The earliest known coat of arms was recorded in 1724 by Sir John Higgins of Montoge with Sir James Terry, Athlone Herald in the Court of the exiled James II at St. Germain. Sir John Higgins's branch of the family moved to Limerick after they lost their lands at Monteige in Sligo and eventually relocated in France and later in Spain where John Higgins was knighted and became personal physician to the King of Spain.

The descent of the Arms of Shean Duff O'Higgins, Baron of Ballynary were recorded in the Office of Ulster King of Arms in 1788 having existed for at least the previous 200 years. and were later recorded in 2011 with the Cronista Rey de Armas in Madrid eventually descending to Thomas O'Higgins of Cheshire.

In 1788, Don Ambrose O'Higgins obtained a certificate of descent and the right to use the Ballynary Arms with due difference from Ulster King of Arms (Kingdom of Ireland) and subsequently received a grant from the Cronista Rey de Armas (Kingdom of Spain). His Coat of Arms was then adopted in 1796 as the official emblem of the city of Osorno, Chile after which he had been ennobled as Marquis of Osorno.
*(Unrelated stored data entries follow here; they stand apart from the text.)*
(* ===== verification/Teardown.v ===== *)
(** * Tearing the bridge down

    What the transport does once its network thread is stopped: the releases and the
    references left in the TX ring are swept, picoquic is freed (making callbacks as
    it goes), the RX events nobody took are released, and aiopquic_ctx_destroy frees
    the rest.  The theorem: from any state the bridge can reach, every step of it is
    defined and nothing stays allocated. *)
From S2P Require Import Prelude Ring Store StreamBuf SpscRing EventChannel DgramBuf DgramTable.
From S2P Require Import StreamCtx Bridge Callback World BridgeSafe StreamCb PySide System.

(** ** The transport's teardown *)

Definition rx_peek : M (option spsc_entry) :=
  λ w, let r := b_rx_event_ring (w_ctx w) in
       match spsc_ring_peek r with
       | None => Some (None, w)
       | Some slot => e ← r_entries r !! Z.to_nat slot; Some (Some e, w)
       end.

Definition rx_pop : M unit :=
  λ w, '(r, h) ← spsc_ring_pop (b_rx_event_ring (w_ctx w)) (w_heap w);
       Some (tt, w_set_heap h (w_set_ctx (b_set_rx_event_ring r (w_ctx w)) w)).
Dr. James O'Higgins Norman recorded Arms in 2011 with the Cronista Rey de Armas de Castilla y León before being admitted as a Caballero in La Casa Troncal de los Doce Linajes de Soria.

==Fictional references==
In the episode "The Case of the Guilty Clients" of Perry Mason, the suspect is a South American from Argentina named "O'Higgins," implying that she is a descendant of Don Bernardo O'Higgins—although Bernardo O'Higgins was a resident of Chile.